Prognostiziert wird ein massives Wachstum der Virtual Reality-Nutzer. KZero rechnet mit bis zu 171 Mio. Menschen bis zum Jahr 2018. Das Marktpotenzial liegt dabei sowohl bei den Endkunden (B2C) wie Gaming und Video, aber auch bei Industriekunden (B2B). „Sowohl im eCommerce, aber auch in eServices wie Destination Marketing, in der Bildung und Trainings, und auch in der Medizin und Ingenieurswissenschaften ist VR einsetzbar. Die Fokussierung auf erfolgreiche Lösungen wird stetig stärker“, sagt Troppenhagen.

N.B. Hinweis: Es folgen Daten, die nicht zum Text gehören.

Lemma wp_hash_message t alg key prior len b (Q : tsig_record -> buffer -> Prop) :
  buffer_ok b -> QHEADERSZ <= len <= _limit b -> tsig_ready t alg key prior ->
  (forall c data,
     (forall x, hmac_final (hmac_update c x) =
                tsig_mac alg key (message prior (original_query_id t) (_data b) len ++ x)) ->
     Q (set_context c (set_prior (zlength prior) data (set_counts (counted t (_data b)) 1 t))) b) ->
  wp (t ← lift (tsig_prepare t); tsig_update t len) Q b.
Proof.
  intros Hb Hl Hr HQ. destruct (tsig_prepare_spec _ _ _ _ Hr) as (c & data & E & Hfinal).
  wp_step. eapply wp_lift; [exact E|]. apply wp_tsig_update; [done..|].
  apply (HQ _ data). intros x. rewrite hmac_update_app, Hfinal. unfold message. by rewrite !app_assoc.
Qed.

(** Only the timers are hashed from the second response on. *)
Definition timers_only (t : tsig_record) (data : list Z) : bool := 1 <? counted t data.

Lemma tsig_ok_more t kn an other n d r u :
  tsig_ok t kn an other -> tsig_ok (set_prior n d (set_counts r u t)) kn an other.
Proof. by intros []. Qed.

Lemma tsig_ok_time t kn an other now : tsig_ok t kn an other ->
  tsig_ok (set_time (u16 (Z.shiftr (u64 now) 32)) (u32 (u64 now)) 300 t) kn an other.
Proof.
  intros []. by constructor; cbn.
Qed.

Lemma tsig_sign_spec now t kn an other c : tsig_ok t kn an other ->
  let t' := set_time (u16 (Z.shiftr (u64 now) 32)) (u32 (u64 now)) 300 t in
  let digest := hmac_final (hmac_update c (variables t' kn an other (1 <? response_count t))) in
  exists c', tsig_sign now (set_context c t) =
    Ok (set_mac (u16 (zlength digest)) Mac_prior
          (set_prior (zlength digest) digest (set_context c' t'))).
Proof.
  intros Hok t' digest. unfold tsig_sign.
  change (set_time ?h ?l ?f (set_context c t)) with (set_context c (set_time h l f t)).
  rewrite (digest_variables_spec _ kn an other) by (by apply tsig_ok_time).
  cbn [mbind res_bind]. eexists. reflexivity.
Qed.

Lemma take_all_z {A} (l : list A) : take (Z.to_nat (zlength l)) l = l.
Proof. unfold zlength. by rewrite Nat2Z.id, firstn_all. Qed.

Lemma mac_bytes_own t mac : mac_data t = Mac_own mac -> mac_size t = zlength mac ->
  mac_bytes t = Ok mac.
Proof.
  intros Hm Hs. unfold mac_bytes. rewrite Hm, Hs, Z.leb_refl.
  cbn [rassert mbind res_bind mret res_ret]. by rewrite take_all_z.
Qed.

Lemma prior_mac_full t : prior_mac_size t = zlength (prior_mac_data t) ->
  prior_mac t = Ok (prior_mac_data t).
Proof.
  intros Hs. unfold prior_mac. rewrite Hs, Z.leb_refl.
  cbn [rassert mbind res_bind mret res_ret]. by rewrite take_all_z.
Qed.

Lemma tsig_verify_spec t kn an other c mac :
  tsig_ok t kn an other -> mac_data t = Mac_own mac -> mac_size t = zlength mac ->
  let digest := hmac_final (hmac_update c (variables t kn an other (1 <? response_count t))) in
  exists t', tsig_verify (set_context c t) = Ok (t', bool_decide (mac = digest)) /\
    error_code t' = if bool_decide (mac = digest) then error_code t else TSIG_ERROR_BADSIG.
Proof.
  intros Hok Hm Hs digest. unfold tsig_verify.
  change (response_count (set_context c t)) with (response_count t).
  rewrite (digest_variables_spec _ kn an other) by done. cbn [mbind res_bind].
  unfold tsig_final. cbn [set_context ts_context nonnull mbind res_bind mret res_ret].
  fold digest. change (mac_size (set_prior _ _ _)) with (mac_size t).
  change (prior_mac_size (set_prior ?n _ _)) with n. rewrite Hs.
  destruct (Z.eqb_spec (zlength mac) (zlength digest)) as [E|E]; cbn [negb].
  - rewrite (mac_bytes_own _ mac), prior_mac_full by done.
    cbn [mbind res_bind]. change (prior_mac_data (set_prior _ digest _)) with digest.
    case_bool_decide; eexists; done.
  - rewrite bool_decide_false by congruence. eexists. done.
Qed.
(** * The record in the packet (RFC 2845, 2.3) *)

Definition rdata_bytes (t : tsig_record) (an : list (list Z)) (mac other : list Z) : list Z :=
  wire an ++ write_uint16 (signed_time_high t) ++ write_uint32 (signed_time_low t) ++
  write_uint16 (signed_time_fudge t) ++ write_uint16 (mac_size t) ++ mac ++
  write_uint16 (original_query_id t) ++ write_uint16 (error_code t) ++
  write_uint16 (other_size t) ++ other.

Definition fixed_bytes (kn : list (list Z)) : list Z :=
  wire kn ++ write_uint16 TYPE_TSIG ++ write_uint16 CLASS_ANY ++ write_uint32 0.

Definition rr_bytes (t : tsig_record) (kn an : list (list Z)) (mac other : list Z) : list Z :=
  fixed_bytes kn ++ write_uint16 (zlength (rdata_bytes t an mac other)) ++
  rdata_bytes t an mac other.

Lemma rdata_length t an mac other :
  zlength (rdata_bytes t an mac other) = zlength (wire an) + 16 + zlength mac + zlength other.
Proof. unfold rdata_bytes. rewrite !zlength_app, !zlength_u16, zlength_u32. lia. Qed.

Lemma fixed_length kn : zlength (fixed_bytes kn) = zlength (wire kn) + 8.
Proof. unfold fixed_bytes. rewrite !zlength_app, !zlength_u16, zlength_u32. lia. Qed.

Lemma rr_length t kn an mac other :
  zlength (rr_bytes t kn an mac other) =
    zlength (wire kn) + 10 + zlength (rdata_bytes t an mac other).
Proof. unfold rr_bytes. rewrite !zlength_app, fixed_length, zlength_u16. lia. Qed.

Lemma wp_write_name b acc ls (Q : unit -> buffer -> Prop) :
  buffer_ok b -> Forall byte acc -> _position b + zlength acc + zlength (wire ls) <= _limit b ->
  Q tt (emit (acc ++ wire ls) b) -> wp (write_name (Some (of_labels ls))) Q (emit acc b).
Proof.
  intros Hb Hacc Hl HQ. unfold write_name. cbn [name_size dname_name of_labels].
  rewrite take_all_z. by apply wp_more.
Qed.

Das spüren auch Investoren - und setzen insgesamt 2,3 Mrd. Euro in den letzten zwei Jahren ein. Ein immenses Marktpotential von über 300 Mrd. US-Dollar liegt dabei im B2B, ergab der Statista Digital Market Outlook. Im Entertainment sind es nur 67,6 Mrd. - führend dabei Gaming mit 39,5 Mrd. Dollar. Erst vor wenigen Wochen hat Zeiss auf der E3 Messe in Los Angeles die Zeiss VR ONE Plus ausgestellt - die E3 gilt als Treffpunkt der internationalen Gaming-Gemeinde.

Für aktuelle Smartphone-Modelle

Die Zeiss VR ONE Plus wird universell mit den meisten aktuellen Smartphones mit Display-Diagonalen zwischen 4,7 und 5,5'' nutzbar sein, Vorbestellungen sind bereits möglich. Der Preis für das neue Modell ist identisch zum Vorgänger, 129 Euro kostet die Zeiss VR ONE Plus. Mit einem immersiven Erlebnis können 360° Videos und 360° Panoramabilder interaktiv betrachtet werden, auch dem Genuss von 3-D-Filmen steht nichts im Wege. Durch Nutzung der Smartphone-Kamera kann der Nutzer auch Augmented-Reality-Apps verwenden.